HOW TO COMPLETE THIS TASK: Print exactly the lines below between the line holding "tk true, [])" and the line holding "Quoted tk dq =>", inclusive, and nothing more.

'''

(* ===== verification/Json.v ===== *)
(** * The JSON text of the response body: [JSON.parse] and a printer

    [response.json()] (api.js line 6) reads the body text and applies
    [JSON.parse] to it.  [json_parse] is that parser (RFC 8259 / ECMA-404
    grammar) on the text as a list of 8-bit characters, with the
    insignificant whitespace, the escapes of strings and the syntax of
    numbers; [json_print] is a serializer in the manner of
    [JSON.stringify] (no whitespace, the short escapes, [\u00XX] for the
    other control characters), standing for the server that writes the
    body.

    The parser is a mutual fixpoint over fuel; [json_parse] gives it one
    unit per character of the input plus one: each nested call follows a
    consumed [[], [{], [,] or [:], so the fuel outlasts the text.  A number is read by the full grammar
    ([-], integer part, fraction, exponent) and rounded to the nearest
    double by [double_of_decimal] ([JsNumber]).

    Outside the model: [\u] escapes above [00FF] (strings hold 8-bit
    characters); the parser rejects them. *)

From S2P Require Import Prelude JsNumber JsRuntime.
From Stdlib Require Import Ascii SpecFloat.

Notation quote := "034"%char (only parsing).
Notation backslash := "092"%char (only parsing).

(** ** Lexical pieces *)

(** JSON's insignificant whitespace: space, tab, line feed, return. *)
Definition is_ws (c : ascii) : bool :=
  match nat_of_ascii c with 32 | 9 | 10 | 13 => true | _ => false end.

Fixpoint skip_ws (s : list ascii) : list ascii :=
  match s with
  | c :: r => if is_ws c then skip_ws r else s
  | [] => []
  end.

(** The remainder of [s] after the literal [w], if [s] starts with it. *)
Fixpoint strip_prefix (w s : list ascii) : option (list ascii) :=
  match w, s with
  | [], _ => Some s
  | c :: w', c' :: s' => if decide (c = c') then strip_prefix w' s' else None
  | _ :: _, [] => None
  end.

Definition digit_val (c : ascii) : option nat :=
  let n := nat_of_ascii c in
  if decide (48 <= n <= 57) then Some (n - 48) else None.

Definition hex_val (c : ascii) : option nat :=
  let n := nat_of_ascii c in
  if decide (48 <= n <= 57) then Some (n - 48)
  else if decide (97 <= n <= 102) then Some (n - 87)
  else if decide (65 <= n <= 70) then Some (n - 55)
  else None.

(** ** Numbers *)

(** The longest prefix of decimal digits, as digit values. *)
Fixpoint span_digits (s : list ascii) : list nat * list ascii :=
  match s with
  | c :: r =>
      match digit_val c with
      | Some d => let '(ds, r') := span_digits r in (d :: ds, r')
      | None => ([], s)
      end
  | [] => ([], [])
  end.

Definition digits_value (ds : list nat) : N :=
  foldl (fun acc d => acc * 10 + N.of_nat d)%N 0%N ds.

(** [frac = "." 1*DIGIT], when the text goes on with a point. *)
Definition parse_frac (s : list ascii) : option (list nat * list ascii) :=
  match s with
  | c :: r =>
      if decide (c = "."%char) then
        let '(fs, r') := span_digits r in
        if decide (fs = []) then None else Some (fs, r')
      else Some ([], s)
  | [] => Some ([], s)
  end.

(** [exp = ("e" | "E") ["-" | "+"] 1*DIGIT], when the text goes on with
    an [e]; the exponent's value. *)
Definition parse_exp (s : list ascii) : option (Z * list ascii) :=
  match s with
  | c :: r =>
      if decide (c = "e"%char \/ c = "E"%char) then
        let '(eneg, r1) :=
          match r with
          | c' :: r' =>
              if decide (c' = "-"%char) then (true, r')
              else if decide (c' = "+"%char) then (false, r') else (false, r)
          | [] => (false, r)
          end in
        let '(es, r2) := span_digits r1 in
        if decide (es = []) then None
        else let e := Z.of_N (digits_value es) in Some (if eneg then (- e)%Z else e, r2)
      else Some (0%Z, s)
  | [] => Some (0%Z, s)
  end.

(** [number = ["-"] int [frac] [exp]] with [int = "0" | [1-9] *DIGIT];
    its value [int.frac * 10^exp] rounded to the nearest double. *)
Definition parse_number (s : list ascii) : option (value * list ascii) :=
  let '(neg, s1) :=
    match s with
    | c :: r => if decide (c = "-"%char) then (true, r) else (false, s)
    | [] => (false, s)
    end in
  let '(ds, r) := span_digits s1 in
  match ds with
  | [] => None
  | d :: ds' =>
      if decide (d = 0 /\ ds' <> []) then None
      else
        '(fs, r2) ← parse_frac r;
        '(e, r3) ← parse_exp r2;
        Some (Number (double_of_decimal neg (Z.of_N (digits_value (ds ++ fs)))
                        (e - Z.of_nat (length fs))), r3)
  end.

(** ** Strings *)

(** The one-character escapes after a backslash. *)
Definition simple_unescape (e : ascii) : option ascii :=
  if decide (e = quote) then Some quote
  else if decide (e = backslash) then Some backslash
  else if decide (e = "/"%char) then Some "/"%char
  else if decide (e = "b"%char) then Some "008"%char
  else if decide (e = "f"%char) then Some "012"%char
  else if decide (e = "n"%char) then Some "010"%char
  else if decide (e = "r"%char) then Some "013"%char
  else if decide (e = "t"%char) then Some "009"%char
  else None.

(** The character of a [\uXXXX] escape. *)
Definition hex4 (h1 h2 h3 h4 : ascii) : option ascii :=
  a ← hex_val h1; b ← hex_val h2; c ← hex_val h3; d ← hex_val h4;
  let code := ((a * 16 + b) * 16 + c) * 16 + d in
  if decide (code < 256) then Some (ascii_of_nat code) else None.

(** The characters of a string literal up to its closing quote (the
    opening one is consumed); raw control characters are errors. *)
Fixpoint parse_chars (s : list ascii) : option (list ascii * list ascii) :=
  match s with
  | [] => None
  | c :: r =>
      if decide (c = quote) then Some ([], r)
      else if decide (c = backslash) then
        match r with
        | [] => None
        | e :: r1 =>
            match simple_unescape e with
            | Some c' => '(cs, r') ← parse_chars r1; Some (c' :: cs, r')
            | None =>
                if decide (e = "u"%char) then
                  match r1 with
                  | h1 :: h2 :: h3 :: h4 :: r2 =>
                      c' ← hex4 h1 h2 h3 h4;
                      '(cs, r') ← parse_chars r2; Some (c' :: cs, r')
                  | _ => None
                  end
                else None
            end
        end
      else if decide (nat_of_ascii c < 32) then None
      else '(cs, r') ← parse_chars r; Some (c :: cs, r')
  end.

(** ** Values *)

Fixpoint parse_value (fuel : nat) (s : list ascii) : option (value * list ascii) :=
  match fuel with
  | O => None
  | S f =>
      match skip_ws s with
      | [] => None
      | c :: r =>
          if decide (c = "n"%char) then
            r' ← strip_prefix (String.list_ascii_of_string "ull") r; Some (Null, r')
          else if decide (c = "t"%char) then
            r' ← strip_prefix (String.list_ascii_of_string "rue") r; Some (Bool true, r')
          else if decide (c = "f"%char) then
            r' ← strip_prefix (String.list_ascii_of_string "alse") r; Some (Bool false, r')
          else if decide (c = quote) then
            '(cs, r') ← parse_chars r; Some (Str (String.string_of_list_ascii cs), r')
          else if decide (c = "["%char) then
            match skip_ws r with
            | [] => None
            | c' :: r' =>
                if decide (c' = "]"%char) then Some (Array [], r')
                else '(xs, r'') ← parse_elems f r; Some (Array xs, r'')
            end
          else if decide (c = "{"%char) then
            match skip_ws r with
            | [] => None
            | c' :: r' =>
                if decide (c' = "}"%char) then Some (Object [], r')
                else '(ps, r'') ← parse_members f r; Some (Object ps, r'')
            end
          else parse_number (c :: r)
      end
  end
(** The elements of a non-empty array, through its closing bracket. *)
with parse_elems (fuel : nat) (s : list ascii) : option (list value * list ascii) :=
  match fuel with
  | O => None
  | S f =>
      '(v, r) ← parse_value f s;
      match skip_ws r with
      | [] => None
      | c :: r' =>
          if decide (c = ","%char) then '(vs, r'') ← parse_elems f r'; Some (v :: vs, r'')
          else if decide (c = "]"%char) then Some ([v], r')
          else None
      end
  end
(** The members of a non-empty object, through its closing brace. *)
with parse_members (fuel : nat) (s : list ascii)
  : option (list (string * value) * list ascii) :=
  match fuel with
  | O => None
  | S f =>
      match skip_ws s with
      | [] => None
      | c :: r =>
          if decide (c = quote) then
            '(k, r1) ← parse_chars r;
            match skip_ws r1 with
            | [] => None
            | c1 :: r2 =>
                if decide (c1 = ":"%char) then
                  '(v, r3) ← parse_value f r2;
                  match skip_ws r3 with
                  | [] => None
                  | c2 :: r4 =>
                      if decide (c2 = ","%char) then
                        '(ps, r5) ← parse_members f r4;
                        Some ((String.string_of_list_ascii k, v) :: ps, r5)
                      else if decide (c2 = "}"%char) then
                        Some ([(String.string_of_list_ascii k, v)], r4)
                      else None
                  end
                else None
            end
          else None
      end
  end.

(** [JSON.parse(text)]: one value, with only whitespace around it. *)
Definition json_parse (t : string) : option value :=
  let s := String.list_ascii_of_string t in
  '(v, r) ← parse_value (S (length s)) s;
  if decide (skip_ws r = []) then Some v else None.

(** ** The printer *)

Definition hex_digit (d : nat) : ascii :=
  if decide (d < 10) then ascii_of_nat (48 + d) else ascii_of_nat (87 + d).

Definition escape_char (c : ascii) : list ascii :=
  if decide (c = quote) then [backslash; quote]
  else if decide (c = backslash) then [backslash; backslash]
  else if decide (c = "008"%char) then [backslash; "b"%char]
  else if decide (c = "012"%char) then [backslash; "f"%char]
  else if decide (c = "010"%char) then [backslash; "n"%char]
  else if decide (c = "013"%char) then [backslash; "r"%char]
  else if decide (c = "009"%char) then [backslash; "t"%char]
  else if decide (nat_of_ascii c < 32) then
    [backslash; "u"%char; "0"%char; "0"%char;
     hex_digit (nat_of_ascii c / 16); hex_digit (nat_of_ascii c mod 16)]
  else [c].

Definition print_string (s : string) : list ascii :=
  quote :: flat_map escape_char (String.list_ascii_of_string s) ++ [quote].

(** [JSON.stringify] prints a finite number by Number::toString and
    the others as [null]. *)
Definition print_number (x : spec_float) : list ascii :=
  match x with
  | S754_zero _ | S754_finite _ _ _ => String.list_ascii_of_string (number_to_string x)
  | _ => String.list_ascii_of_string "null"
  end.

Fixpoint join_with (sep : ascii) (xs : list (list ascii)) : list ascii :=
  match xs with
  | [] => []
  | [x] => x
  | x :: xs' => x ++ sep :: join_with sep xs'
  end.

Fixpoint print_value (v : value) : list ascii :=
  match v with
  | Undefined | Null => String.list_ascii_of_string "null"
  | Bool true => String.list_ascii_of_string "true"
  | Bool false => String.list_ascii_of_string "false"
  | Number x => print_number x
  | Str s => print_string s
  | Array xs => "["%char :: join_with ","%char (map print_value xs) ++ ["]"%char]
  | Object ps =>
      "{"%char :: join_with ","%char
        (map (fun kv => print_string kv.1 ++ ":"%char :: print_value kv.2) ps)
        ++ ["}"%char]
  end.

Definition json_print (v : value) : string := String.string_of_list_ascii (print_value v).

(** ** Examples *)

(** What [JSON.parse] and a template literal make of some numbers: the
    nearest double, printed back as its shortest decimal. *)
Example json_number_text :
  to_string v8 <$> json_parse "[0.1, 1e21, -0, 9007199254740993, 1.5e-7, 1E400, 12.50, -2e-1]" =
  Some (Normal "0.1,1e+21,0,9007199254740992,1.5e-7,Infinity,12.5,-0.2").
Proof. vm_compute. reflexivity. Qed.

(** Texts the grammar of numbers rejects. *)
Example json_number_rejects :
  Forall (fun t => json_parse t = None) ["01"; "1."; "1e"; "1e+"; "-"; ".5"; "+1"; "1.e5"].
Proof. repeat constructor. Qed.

'''
'''

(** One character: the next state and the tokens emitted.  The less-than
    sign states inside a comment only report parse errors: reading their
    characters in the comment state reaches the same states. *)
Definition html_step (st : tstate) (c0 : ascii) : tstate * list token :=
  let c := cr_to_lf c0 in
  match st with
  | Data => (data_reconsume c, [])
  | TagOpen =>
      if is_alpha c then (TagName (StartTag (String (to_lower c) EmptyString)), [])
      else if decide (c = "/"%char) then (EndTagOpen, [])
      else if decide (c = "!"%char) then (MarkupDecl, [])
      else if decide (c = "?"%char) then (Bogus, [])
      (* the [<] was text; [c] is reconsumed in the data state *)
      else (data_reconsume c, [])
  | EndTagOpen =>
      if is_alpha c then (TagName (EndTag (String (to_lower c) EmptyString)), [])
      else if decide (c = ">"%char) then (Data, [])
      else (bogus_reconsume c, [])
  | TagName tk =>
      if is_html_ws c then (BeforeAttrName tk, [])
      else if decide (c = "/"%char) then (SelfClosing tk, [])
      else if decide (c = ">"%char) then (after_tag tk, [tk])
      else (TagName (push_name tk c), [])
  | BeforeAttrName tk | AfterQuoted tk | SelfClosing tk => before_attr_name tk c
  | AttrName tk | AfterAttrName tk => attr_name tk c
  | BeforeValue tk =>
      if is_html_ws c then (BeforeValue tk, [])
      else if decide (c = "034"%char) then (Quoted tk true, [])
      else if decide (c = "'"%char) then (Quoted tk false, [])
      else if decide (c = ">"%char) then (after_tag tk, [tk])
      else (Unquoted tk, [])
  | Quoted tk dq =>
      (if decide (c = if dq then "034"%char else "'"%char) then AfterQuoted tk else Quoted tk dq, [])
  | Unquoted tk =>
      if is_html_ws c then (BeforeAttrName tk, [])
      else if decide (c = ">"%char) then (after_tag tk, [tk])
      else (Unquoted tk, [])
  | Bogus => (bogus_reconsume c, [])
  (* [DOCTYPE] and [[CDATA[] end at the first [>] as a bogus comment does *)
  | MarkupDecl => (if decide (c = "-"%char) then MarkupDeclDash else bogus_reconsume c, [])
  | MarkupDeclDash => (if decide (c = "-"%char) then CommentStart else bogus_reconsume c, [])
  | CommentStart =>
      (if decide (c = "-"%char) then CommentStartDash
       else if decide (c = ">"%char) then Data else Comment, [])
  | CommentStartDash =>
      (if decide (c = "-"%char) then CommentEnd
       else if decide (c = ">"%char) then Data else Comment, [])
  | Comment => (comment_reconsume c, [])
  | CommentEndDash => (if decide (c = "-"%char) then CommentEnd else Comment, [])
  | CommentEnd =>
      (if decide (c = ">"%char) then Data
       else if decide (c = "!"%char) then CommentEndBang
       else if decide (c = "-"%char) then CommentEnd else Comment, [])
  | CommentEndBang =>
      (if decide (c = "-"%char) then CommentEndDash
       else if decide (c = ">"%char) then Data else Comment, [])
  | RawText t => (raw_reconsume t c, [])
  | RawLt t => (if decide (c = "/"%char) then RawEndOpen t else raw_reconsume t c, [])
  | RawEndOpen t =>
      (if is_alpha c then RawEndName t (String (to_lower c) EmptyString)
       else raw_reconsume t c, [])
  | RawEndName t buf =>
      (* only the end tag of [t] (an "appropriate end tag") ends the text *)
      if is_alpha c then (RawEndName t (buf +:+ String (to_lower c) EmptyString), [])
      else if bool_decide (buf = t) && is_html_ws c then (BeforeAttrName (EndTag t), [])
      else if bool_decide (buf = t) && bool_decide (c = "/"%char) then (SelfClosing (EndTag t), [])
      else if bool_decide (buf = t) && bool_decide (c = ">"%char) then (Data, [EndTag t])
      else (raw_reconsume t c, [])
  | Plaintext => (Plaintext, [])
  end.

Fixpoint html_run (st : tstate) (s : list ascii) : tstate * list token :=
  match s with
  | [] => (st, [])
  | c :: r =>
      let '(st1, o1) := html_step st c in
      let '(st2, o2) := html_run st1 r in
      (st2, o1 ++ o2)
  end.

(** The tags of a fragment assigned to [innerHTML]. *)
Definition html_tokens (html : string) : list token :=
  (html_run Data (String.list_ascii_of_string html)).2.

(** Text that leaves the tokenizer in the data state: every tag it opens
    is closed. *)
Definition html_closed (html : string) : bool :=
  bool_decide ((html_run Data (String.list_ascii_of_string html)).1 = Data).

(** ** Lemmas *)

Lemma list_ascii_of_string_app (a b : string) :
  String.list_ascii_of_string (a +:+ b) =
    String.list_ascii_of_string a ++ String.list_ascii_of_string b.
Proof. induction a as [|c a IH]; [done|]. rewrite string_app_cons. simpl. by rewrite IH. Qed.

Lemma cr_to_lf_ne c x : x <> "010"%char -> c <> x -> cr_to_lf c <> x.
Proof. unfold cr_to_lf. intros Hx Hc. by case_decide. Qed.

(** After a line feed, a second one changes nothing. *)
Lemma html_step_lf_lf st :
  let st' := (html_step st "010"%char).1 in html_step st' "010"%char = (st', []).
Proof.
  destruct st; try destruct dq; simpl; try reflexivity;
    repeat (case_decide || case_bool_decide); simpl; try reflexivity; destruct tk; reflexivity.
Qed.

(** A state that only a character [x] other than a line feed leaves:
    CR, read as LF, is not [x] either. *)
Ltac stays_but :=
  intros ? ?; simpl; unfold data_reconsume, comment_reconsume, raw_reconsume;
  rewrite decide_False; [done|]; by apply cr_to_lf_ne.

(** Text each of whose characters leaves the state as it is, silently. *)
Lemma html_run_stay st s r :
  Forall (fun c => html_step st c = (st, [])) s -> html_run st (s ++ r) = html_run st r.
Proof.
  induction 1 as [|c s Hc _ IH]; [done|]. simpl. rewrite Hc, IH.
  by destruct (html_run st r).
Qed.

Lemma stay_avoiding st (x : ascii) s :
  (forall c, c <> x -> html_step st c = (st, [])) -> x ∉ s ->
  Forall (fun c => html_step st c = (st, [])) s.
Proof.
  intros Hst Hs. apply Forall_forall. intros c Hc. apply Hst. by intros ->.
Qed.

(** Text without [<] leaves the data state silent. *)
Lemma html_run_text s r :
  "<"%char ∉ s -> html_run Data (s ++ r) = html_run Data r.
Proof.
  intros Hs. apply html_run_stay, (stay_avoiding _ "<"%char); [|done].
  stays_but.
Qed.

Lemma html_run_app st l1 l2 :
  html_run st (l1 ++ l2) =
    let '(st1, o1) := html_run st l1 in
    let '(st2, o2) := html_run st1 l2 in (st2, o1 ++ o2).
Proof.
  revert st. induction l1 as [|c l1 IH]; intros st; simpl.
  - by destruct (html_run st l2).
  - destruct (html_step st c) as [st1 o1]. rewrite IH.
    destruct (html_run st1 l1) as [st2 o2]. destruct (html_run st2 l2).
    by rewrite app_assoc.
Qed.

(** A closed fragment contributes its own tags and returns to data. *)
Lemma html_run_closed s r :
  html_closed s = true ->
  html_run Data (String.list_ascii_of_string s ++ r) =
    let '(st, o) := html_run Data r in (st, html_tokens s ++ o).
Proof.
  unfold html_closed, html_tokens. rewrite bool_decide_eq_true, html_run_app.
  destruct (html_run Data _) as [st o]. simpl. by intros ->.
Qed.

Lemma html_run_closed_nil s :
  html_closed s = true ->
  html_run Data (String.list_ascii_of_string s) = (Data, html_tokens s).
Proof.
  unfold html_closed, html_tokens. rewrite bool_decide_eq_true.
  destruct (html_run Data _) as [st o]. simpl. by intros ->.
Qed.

'''

RESPONSE TO THE TASK:
      else if decide (c = "034"%char) then (Quoted tk true, [])
      else if decide (c = "'"%char) then (Quoted tk false, [])
      else if decide (c = ">"%char) then (after_tag tk, [tk])
      else (Unquoted tk, [])
  | Quoted tk dq =>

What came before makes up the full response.